Take the data below and copy exactly the lines starting at the one with "exists b'. cbn" and finishing at the one with "Definition text_field (m", both included.

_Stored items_
=== Begin Enclosure ===

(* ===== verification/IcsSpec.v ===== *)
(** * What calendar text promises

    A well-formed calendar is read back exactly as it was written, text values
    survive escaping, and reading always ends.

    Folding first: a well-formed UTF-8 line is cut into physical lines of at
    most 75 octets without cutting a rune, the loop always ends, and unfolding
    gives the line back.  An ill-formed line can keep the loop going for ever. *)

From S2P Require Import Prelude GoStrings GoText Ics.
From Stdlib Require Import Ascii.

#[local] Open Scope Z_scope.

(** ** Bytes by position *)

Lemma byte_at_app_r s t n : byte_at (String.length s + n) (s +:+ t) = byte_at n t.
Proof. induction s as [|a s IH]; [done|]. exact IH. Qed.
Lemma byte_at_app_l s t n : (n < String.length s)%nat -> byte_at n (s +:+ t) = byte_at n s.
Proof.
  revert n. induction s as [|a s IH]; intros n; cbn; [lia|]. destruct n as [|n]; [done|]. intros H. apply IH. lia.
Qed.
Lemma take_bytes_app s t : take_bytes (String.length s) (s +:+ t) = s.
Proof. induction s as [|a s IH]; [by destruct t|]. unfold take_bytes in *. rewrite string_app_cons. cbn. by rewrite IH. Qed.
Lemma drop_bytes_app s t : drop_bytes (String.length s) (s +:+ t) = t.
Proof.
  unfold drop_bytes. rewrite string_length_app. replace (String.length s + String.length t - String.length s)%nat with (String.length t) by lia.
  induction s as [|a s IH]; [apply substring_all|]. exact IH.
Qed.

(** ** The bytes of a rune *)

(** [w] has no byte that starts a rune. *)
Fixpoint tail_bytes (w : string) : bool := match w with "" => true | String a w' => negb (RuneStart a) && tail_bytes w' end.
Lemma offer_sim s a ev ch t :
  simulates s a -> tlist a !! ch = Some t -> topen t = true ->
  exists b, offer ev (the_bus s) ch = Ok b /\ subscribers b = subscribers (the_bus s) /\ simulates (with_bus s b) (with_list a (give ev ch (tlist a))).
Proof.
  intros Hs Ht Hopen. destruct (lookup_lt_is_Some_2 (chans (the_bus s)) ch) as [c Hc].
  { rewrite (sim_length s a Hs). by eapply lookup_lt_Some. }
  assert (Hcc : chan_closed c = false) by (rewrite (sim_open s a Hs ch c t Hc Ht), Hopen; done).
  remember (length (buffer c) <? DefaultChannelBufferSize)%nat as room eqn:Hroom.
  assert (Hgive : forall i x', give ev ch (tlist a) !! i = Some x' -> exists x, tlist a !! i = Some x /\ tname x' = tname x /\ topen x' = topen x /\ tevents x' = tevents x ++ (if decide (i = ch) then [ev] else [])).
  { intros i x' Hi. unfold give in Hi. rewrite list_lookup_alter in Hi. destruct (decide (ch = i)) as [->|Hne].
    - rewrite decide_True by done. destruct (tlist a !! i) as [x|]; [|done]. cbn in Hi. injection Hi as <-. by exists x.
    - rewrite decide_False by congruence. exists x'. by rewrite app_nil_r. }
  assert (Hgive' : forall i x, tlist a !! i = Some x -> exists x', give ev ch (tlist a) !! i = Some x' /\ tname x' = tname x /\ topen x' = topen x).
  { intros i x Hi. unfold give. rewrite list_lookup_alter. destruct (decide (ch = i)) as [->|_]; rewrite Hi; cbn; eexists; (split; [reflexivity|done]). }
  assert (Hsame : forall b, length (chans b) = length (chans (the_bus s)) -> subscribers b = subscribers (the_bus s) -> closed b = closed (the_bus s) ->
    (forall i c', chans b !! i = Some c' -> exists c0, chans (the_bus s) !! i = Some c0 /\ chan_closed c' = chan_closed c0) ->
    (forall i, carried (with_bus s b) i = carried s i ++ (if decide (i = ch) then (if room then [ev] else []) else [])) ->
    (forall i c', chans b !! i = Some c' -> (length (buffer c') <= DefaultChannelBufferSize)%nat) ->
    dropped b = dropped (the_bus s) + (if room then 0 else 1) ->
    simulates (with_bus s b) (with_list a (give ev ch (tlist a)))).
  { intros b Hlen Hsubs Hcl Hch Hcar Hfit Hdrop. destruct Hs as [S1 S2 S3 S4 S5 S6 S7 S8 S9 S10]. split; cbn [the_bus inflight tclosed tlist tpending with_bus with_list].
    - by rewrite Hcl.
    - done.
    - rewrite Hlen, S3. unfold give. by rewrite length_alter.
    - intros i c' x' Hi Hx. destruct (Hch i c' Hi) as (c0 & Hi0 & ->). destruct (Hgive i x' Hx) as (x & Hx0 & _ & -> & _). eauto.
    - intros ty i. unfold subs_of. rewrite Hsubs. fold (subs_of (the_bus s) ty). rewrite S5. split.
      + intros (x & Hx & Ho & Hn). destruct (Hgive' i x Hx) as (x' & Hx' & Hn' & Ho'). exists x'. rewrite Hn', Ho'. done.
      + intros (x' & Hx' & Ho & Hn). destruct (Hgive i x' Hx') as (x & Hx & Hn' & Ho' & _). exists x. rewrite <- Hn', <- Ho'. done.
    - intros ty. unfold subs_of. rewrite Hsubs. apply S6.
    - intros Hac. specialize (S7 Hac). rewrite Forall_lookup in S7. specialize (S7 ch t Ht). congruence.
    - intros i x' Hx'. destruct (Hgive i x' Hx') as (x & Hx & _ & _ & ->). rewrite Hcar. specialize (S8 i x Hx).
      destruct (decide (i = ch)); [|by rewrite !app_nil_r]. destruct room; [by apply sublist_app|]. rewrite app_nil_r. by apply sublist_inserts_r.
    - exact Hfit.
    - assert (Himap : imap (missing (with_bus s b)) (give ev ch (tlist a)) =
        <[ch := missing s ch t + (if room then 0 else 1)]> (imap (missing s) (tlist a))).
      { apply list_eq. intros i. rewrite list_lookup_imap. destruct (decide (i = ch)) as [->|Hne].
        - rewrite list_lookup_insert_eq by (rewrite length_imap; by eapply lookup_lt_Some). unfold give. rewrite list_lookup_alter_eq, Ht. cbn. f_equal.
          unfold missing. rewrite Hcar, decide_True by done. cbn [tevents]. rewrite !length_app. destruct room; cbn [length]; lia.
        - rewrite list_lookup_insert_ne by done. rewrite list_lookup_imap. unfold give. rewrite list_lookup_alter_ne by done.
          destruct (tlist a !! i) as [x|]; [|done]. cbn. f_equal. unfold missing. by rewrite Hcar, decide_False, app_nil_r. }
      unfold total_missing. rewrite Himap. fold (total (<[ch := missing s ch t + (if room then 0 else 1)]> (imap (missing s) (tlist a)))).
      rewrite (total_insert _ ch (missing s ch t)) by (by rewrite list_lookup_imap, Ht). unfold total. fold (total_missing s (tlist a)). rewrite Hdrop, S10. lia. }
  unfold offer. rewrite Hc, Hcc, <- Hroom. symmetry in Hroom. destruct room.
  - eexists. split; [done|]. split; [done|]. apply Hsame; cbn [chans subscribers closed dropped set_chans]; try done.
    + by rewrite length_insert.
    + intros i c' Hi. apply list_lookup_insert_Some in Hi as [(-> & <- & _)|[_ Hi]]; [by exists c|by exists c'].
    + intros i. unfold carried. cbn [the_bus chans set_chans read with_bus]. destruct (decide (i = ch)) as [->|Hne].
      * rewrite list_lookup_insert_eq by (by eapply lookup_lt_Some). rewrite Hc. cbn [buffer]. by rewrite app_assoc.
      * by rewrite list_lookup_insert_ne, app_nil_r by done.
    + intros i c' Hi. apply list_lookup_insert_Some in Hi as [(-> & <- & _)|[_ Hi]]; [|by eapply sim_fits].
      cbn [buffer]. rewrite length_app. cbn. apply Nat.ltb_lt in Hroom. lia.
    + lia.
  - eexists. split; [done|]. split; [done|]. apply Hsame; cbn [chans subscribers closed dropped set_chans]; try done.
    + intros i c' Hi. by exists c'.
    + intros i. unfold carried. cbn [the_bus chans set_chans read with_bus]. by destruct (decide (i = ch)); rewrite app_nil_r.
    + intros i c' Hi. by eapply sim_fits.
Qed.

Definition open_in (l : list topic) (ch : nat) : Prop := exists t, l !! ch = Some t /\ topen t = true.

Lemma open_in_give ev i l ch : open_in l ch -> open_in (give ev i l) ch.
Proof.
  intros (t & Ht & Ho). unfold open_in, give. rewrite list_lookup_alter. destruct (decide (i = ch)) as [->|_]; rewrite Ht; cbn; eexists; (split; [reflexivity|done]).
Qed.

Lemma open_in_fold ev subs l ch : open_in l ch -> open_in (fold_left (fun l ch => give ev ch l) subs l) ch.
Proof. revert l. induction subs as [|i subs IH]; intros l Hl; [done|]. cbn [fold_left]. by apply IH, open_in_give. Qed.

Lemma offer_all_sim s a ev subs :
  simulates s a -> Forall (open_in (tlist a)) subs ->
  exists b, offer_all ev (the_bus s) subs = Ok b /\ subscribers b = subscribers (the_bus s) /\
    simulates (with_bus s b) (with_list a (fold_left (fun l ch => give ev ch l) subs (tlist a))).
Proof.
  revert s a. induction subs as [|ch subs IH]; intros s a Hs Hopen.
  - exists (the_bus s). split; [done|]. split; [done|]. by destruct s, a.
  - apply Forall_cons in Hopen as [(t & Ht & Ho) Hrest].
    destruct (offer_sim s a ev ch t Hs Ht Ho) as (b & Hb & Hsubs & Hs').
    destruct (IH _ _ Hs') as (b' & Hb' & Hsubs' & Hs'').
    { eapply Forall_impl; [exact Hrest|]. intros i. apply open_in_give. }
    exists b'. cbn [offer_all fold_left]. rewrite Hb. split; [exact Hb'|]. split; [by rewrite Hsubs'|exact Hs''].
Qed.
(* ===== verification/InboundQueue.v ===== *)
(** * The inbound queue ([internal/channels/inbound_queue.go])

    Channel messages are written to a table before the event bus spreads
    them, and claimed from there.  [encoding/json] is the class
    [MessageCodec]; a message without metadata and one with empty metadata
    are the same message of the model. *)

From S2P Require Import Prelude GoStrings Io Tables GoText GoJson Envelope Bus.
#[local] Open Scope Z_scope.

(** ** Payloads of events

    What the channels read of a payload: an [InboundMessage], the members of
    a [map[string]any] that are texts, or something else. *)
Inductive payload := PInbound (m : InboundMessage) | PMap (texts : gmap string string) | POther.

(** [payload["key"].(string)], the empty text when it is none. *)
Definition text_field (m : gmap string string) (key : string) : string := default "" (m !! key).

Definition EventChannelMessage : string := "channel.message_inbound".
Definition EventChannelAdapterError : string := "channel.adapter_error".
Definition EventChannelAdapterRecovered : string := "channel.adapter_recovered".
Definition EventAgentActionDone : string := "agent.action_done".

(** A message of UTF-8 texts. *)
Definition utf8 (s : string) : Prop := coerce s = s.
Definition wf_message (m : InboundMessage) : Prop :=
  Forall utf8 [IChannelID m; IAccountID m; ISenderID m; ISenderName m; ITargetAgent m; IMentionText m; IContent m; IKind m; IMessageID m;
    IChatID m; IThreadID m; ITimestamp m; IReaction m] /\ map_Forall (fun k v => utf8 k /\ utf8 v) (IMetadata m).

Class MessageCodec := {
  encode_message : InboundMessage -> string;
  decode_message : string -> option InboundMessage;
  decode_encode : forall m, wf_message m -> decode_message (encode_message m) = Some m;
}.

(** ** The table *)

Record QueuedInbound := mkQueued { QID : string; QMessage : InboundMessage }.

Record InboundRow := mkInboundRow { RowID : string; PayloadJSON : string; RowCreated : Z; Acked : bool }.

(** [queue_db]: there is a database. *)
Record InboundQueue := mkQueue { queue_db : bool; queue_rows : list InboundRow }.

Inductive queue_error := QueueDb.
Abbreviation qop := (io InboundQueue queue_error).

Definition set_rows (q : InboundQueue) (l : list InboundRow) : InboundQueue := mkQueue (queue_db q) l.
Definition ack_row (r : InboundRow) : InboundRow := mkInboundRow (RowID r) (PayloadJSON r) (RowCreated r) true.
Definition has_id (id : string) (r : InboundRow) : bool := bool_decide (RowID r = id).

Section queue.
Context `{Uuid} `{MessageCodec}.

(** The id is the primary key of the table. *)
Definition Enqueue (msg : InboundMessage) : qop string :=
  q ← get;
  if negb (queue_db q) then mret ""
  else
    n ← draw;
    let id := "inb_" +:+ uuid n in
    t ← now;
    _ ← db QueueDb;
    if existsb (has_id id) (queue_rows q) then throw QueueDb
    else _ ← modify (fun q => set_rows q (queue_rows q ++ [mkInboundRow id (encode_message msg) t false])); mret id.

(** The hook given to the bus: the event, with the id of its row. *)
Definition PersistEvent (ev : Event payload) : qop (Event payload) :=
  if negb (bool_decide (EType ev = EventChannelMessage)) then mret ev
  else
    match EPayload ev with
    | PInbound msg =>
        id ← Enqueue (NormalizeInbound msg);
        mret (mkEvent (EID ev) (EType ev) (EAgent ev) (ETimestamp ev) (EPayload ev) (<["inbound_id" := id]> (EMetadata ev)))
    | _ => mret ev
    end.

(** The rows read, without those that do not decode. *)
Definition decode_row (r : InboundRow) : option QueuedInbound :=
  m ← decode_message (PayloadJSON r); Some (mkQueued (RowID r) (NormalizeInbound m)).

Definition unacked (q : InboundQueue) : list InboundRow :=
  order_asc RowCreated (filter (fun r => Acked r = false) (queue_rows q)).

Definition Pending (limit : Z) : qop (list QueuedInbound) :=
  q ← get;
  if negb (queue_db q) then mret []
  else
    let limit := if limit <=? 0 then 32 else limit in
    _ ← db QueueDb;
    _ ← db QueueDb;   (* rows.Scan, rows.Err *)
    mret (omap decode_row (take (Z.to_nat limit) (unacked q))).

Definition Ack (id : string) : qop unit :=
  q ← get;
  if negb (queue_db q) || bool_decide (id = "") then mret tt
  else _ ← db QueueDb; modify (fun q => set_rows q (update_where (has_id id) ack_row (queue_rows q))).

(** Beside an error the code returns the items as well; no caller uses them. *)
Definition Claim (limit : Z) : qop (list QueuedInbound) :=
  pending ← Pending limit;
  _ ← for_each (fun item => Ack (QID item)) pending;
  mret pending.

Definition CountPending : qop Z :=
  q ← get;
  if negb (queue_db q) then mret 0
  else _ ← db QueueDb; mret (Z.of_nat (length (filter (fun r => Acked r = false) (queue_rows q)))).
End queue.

=== End Enclosure ===

_WRITTEN ANSWER_
    exists b'. cbn [offer_all fold_left]. rewrite Hb. split; [exact Hb'|]. split; [by rewrite Hsubs'|exact Hs''].
Qed.
(* ===== verification/InboundQueue.v ===== *)
(** * The inbound queue ([internal/channels/inbound_queue.go])

    Channel messages are written to a table before the event bus spreads
    them, and claimed from there.  [encoding/json] is the class
    [MessageCodec]; a message without metadata and one with empty metadata
    are the same message of the model. *)

From S2P Require Import Prelude GoStrings Io Tables GoText GoJson Envelope Bus.
#[local] Open Scope Z_scope.

(** ** Payloads of events

    What the channels read of a payload: an [InboundMessage], the members of
    a [map[string]any] that are texts, or something else. *)
Inductive payload := PInbound (m : InboundMessage) | PMap (texts : gmap string string) | POther.

(** [payload["key"].(string)], the empty text when it is none. *)
Definition text_field (m : gmap string string) (key : string) : string := default "" (m !! key).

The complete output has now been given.